Regina Public School Board chair apologizes for hurt caused after board voted down Pride motion

Emily Pasiuk/CBC

The chair of the Regina Public School Board has apologized for prematurely bringing forward a now-defeated motion that would make it policy to let schools decide how they celebrate Pride.

The apology came just minutes before a petition, signed by more than 5,000 people, was presented to the board calling for Chair Katherine Gagne's resignation. The previous motion, which was defeated 4-3, would have ensured schools were allowed to choose how to celebrate LGBTQ Pride events.

Following its defeat, many expressed anger at the board and on Tuesday, Gagne acknowledged that anger, apologized and said the board handled the situation poorly.

"We did not handle the situation the way we should have," she said. "We as a board should not have placed the motion on the agenda until such time as some trustees had an opportunity to know, discuss and seek clarification." 

She explained the Regina Public School Board has never faced this type of situation before as trustees did not know the motion was on the table before the board's meeting agenda was made public.

"For that, the board needs to apologize," Gagne said, extending her own personal apology for how the motion was handled.

"I will, as will the board, strive to do better for all of you," she said. "I know the misunderstandings that arose out of this vote, and the misinformation that has circulated, has caused pain and anxiety for our communities." 

LGBTQ community on new committee

The Regina Public School Division will now form a special committee, made up of community stakeholders, including representation from the LGBTQ community, with further details to be released before the end of the school year.

"The board wants to reaffirm the division's commitment to provide a safe and inclusive environment for all students and staff, including those who identify as 2SLGBTQ+," she said.

"The hope, by both the school division and the board of education, that all of the shared values, but especially those of 'I respect' and 'I belong,' continue to be meaningful throughout all schools and offices."

Eric Bell, a spokesman for Queen City for All, started the petition that was presented to the board on Tuesday.
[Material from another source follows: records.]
(** C9, as stated, fails.  The file holds a bare array and can be read, but
    the disk cannot be written (a read-only deployment).  The write-back of
    the migration throws inside the [try] of [loadSchedule], which answers
    [null]: a GET is answered 500 instead of the object shape, and the file
    keeps the bare array. *)
Lemma migration_fails_on_read_only_disk :
  let env := Schedule.mkEnv (fun _ => 1000) (fun _ => 1%nat) in
  let items := [Schedule.JObj [("videoIndex", Schedule.JNum 0);
                               ("delay", Schedule.JNum 45000)]] in
  let w := Schedule.mkWorld
             (Schedule.mkDisk true (Some (Schedule.Text (Schedule.JArr items))) true false)
             0 0 in
  fst (Schedule.readFileSync w) = Schedule.Returned (Schedule.Text (Schedule.JArr items))
  /\ fst (Schedule.writeFileSync (Schedule.JArr items) w)
     = Schedule.Thrown "EACCES: permission denied, open"
  /\ fst (Schedule.loadSchedule env w) = Schedule.Returned None
  /\ fst (Schedule.handler env (Schedule.mkRequest "GET" Schedule.JNull) w)
     = Schedule.Returned
         (Schedule.mkResponse 500 (Schedule.errorBody Schedule.NO_SCHEDULE))
  /\ Schedule.file
       (Schedule.disk
          (snd (Schedule.handler env (Schedule.mkRequest "GET" Schedule.JNull) w)))
     = Some (Schedule.Text (Schedule.JArr items)).
Proof. cbv zeta. repeat split; reflexivity. Qed.

(** ** The table stays a map *)

Section WellFormed.
Variable env : Env.

Lemma set_keys {V} (m : JsMap.t V) k v x :
  In x (JsMap.keys (JsMap.set k v m)) -> x = k \/ In x (JsMap.keys m).
Proof.
  unfold JsMap.keys. rewrite in_map_iff. intros ([k' v'] & <- & I).
  apply set_In in I as [[= -> ->]|I]; [now left|right].
  apply (in_map fst) in I. exact I.
Qed.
Before the meeting, he said Gagne's resignation, an apology and the passing of a similar motion would be good "first steps" in rebuilding the relationships with the city's LGBTQ community. 

During his presentation, Bell seemed pleased that Gagne and the board had offered an apology, but said while the apology is appreciated, "more still needs to be done."  
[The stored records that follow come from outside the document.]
(** X1: the four comparisons of [ImpactLevel] follow the rank, and of two
    levels exactly one is below, equal to or above the other. *)
Theorem comparisons_follow_rank (a b : ImpactLevel) :
  (ImpactLevel_lt a b = true <-> (rank a < rank b)%nat)
  /\ (ImpactLevel_gt a b = true <-> (rank b < rank a)%nat)
  /\ (ImpactLevel_ge a b = true <-> (rank b <= rank a)%nat)
  /\ (ImpactLevel_eq a b = true <-> a = b)
  /\ (a = b <-> rank a = rank b)
  /\ ImpactLevel_gt a b = ImpactLevel_lt b a
  /\ ImpactLevel_ge a b = (ImpactLevel_gt a b || ImpactLevel_eq a b)%bool.
Proof.
  rewrite ImpactLevel_lt_rank, ImpactLevel_gt_rank, ImpactLevel_ge_rank.
  rewrite Nat.ltb_lt, Nat.ltb_lt, Nat.leb_le.
  repeat split; try done.
  - by apply ImpactLevel_eq_true.
  - by apply ImpactLevel_eq_true.
  - by intros ->.
  - apply rank_inj.
  - by rewrite ImpactLevel_lt_rank.
  - by destruct a, b.
Qed.

(** X2: [ImpactLevel(v)] succeeds exactly on the five values, and gives the
    member whose value is [v]. *)
Theorem level_of_value_iff (v : string) (l : ImpactLevel) :
  ImpactLevel_of_value v = Some l <-> value l = v.
Proof.
  split.
  - unfold ImpactLevel_of_value. intros Hfind.
    apply List.find_some in Hfind as [_ Heq]. by apply String.eqb_eq in Heq.
  - intros <-. apply ImpactLevel_of_value_value.
Qed.

Lemma main_exit_some (f : FailOn) (report : ImpactReport) :
  main_exit (Some f) report
  = if (rank (fail_on_level f) <=? rank (overall_impact report))%nat
    then 1 else 0.
Proof.
  unfold main_exit. by rewrite fail_on_threshold, ImpactLevel_ge_rank.
Qed.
"I'm happy to see that you recognized that voting down this important motion about inclusion and diversity sends a devastating message, I think, to LGBTQ2S+ students and staff in our public school system," he said. 

However, while addressing the board on Tuesday, it sounded like the apology did not calm the call for resignation, with Bell saying he feels the voting down of the motion has "damaged the reputation of our schools as welcoming, safe and inclusive spaces for all."
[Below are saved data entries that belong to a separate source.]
(** [remove_channel_command]; the reply it sends is its result. *)
Definition remove_channel_command (cfg : config) (uid : Z) (text : string)
    : M remove_reply :=
  if negb (is_admin cfg uid) then ret RemoveAccessDenied
  else
    match py_split_max1 text with
    | _ :: arg :: _ =>
        match py_int (py_strip arg) with
        | None => ret RemoveInvalidId
        | Some channel_id =>
            do success <- db_remove_channel channel_id;
            ret (if success then RemoveDone channel_id else RemoveNotFound)
        end
    | _ => ret RemoveUsage
    end.

(** The replies of [broadcast_command] (the "Starting broadcast..."
    status message is not modelled, only the reply the handler ends on). *)
Inductive broadcast_reply :=
  | BroadcastAccessDenied
  | BroadcastNoTarget
  | BroadcastDone (sent failed : Z).

(** The loop over [db.users.find({})]: [copy_ok] says whether
    [reply_to_message.copy(user["user_id"])] succeeds. A document without
    [user_id] raises [KeyError] inside [try]; the [except] branch reads
    [user['user_id']] again for its log line, and that [KeyError] leaves
    the handler. *)
Fixpoint broadcast_loop (copy_ok : value -> bool) (users : list (gmap string value))
    (success_count failed_count : Z) : exn + (Z * Z) :=
  match users with
  | [] => inr (success_count, failed_count)
  | user :: r =>
      match user !! "user_id"%string with
      | Some v =>
          if copy_ok v then broadcast_loop copy_ok r (success_count + 1) failed_count
          else broadcast_loop copy_ok r success_count (failed_count + 1)
      | None => inl (PyError "KeyError: 'user_id'")
      end
  end.

(** [broadcast_command]; [has_reply] is [message.reply_to_message]. *)
Definition broadcast_command (cfg : config) (uid : Z) (has_reply : bool)
    (copy_ok : value -> bool) : M broadcast_reply :=
  if negb (is_admin cfg uid) then ret BroadcastAccessDenied
  else if negb has_reply then ret BroadcastNoTarget
  else
    do s <- get_store;
    match broadcast_loop copy_ok (st_users s) 0 0 with
    | inl e => raise e
    | inr (success_count, failed_count) => ret (BroadcastDone success_count failed_count)
    end.

(** ** Sample data for the concrete runs *)

Definition cfg_default : config := mkConfig 1 [] 5 "LinkVaultBot".

(** A clock advancing one microsecond per [utcnow()] call. *)
Definition clock_us (n : nat) : Z := 1767225600000000 + Z.of_nat n.

Definition chan_news : channel :=
  mkChannel (-1001234567890) "News" None 1767225600000000 3 true false.
Definition chan_off : channel :=
  mkChannel (-1009876543210) "Archive" None 1767225600000000 7 false false.

Definition link_a : link :=
  mkLink (-1001234567890) "https://t.me/+aaa" "invite" 0 300000000 0 true.
Definition link_b : link :=
  mkLink (-1009876543210) "https://t.me/+bbb" "request" 0 300000000 1 false.

Definition store_sample : store :=
  mkStore [chan_news; chan_off] [] [link_a; link_b].

(** A world whose chat client answers every call successfully. *)
Definition world_ok (s : store) : world :=
  mkWorld s [] 0 clock_us (fun _ => Some "News") (fun _ => Some "https://t.me/+perm")
    (fun _ _ => Some "https://t.me/+new").

(** A world whose chat client refuses to create invites. *)
Definition world_no_invite (s : store) : world :=
  mkWorld s [] 0 clock_us (fun _ => Some "News") (fun _ => None) (fun _ _ => None).

(** A world whose chat client refuses invites for the channel [refused]
    only. *)
Definition world_refusing (s : store) (refused : Z) : world :=
  mkWorld s [] 0 clock_us (fun _ => Some "News") (fun _ => Some "https://t.me/+perm")
    (fun cid _ => if Z.eqb cid refused then None else Some "https://t.me/+new").

(** A world like [world_ok] whose clock starts at [base] microseconds. *)
Definition world_at (s : store) (base : Z) : world :=
  mkWorld s [] 0 (fun n => base + Z.of_nat n) (fun _ => Some "News")
    (fun _ => Some "https://t.me/+perm") (fun _ _ => Some "https://t.me/+new").

(** A link that expires at 2026-01-01T00:00:00.000. *)
Definition link_edge : link :=
  mkLink (-1001234567890) "https://t.me/+edge" "invite" 1767225300000000
    1767225600000000 0 true.

(** * Proofs *)

(** ** Collection lemmas *)

Lemma filter_not_id_notin (cid : Z) (l : list channel) :
  ~ In cid (map ch_channel_id l) ->
  List.filter (fun c => negb (channel_has_id cid c)) l = l.
Proof.
  induction l as [|c l IH]; intros Hn; simpl in *; [reflexivity|].
  unfold channel_has_id at 1. destruct (Z.eqb_spec (ch_channel_id c) cid).
  - exfalso. apply Hn. left. assumption.
  - simpl. rewrite IH; [reflexivity|]. intros Hin. apply Hn. right. exact Hin.
Qed.

Lemma delete_one_channel_notin (cid : Z) (l : list channel) :
  ~ In cid (map ch_channel_id l) -> delete_one_channel cid l = (l, 0).
Proof.
  induction l as [|c l IH]; intros Hn; simpl in *; [reflexivity|].
  unfold channel_has_id at 1. destruct (Z.eqb_spec (ch_channel_id c) cid).
  - exfalso. apply Hn. left. assumption.
  - rewrite IH; [reflexivity|]. intros Hin. apply Hn. right. exact Hin.
Qed.

Lemma delete_one_channel_unique (cid : Z) (l : list channel) :
  List.NoDup (map ch_channel_id l) -> In cid (map ch_channel_id l) ->
  delete_one_channel cid l = (List.filter (fun c => negb (channel_has_id cid c)) l, 1).
Proof.
  induction l as [|c l IH]; intros Hnd Hin; simpl in *; [contradiction|].
  apply NoDup_cons_iff in Hnd as [Hc Hnd].
  destruct (channel_has_id cid c) eqn:E; simpl.
  - apply Z.eqb_eq in E.
    rewrite filter_not_id_notin; [reflexivity|]. rewrite <- E. exact Hc.
  - apply Z.eqb_neq in E. destruct Hin as [Hin|Hin]; [contradiction|].
    rewrite IH by assumption. reflexivity.
Qed.

Lemma find_update_one_same (cid : Z) (f : channel -> channel) (l : list channel) :
  (forall c, ch_channel_id (f c) = ch_channel_id c) ->
  find_channel cid (update_one_channel cid f l) = option_map f (find_channel cid l).
Proof.
  intros Hf. unfold find_channel.
  induction l as [|c l IH]; simpl; [reflexivity|].
  destruct (channel_has_id cid c) eqn:E; simpl.
  - unfold channel_has_id in *. rewrite Hf, E. reflexivity.
  - rewrite E. exact IH.
Qed.

Lemma find_update_one_other (cid d : Z) (f : channel -> channel) (l : list channel) :
  d <> cid -> (forall c, ch_channel_id (f c) = ch_channel_id c) ->
  find_channel cid (update_one_channel d f l) = find_channel cid l.
Proof.
  intros Hd Hf. unfold find_channel.
  induction l as [|c l IH]; simpl; [reflexivity|].
  destruct (channel_has_id d c) eqn:E; simpl.
  - unfold channel_has_id in *. rewrite Hf.
    apply Z.eqb_eq in E. rewrite E. destruct (Z.eqb_spec d cid); [contradiction|].
    reflexivity.
  - destruct (channel_has_id cid c); [reflexivity|exact IH].
Qed.

Lemma inc_total_joins_id (c : channel) : ch_channel_id (inc_total_joins c) = ch_channel_id c.
Proof. reflexivity. Qed.

Lemma filter_expired_In (now : Z) (l : list link) (k : link) :
  In k (delete_links_expired_before now l) <-> In k l /\ now <= lk_expires_at k.
Proof.
  unfold delete_links_expired_before. rewrite filter_In.
  destruct (Z.ltb_spec (lk_expires_at k) now); simpl; split; intros H'; try tauto;
    destruct H' as [_ H']; lia.
Qed.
"This petition, it's signed by over 5,000 people, Katherine, calling for your resignation," he said. "I hope that you and the rest of the board are able to reflect on that and what it means, and think about what that means for the future of your position in that role." 

To applause, he said one of the simplest things the board can do is bring the motion back, and pass it.

On Tuesday, the Board received the petition from Bell and said it will be discussed in detail on a later agenda.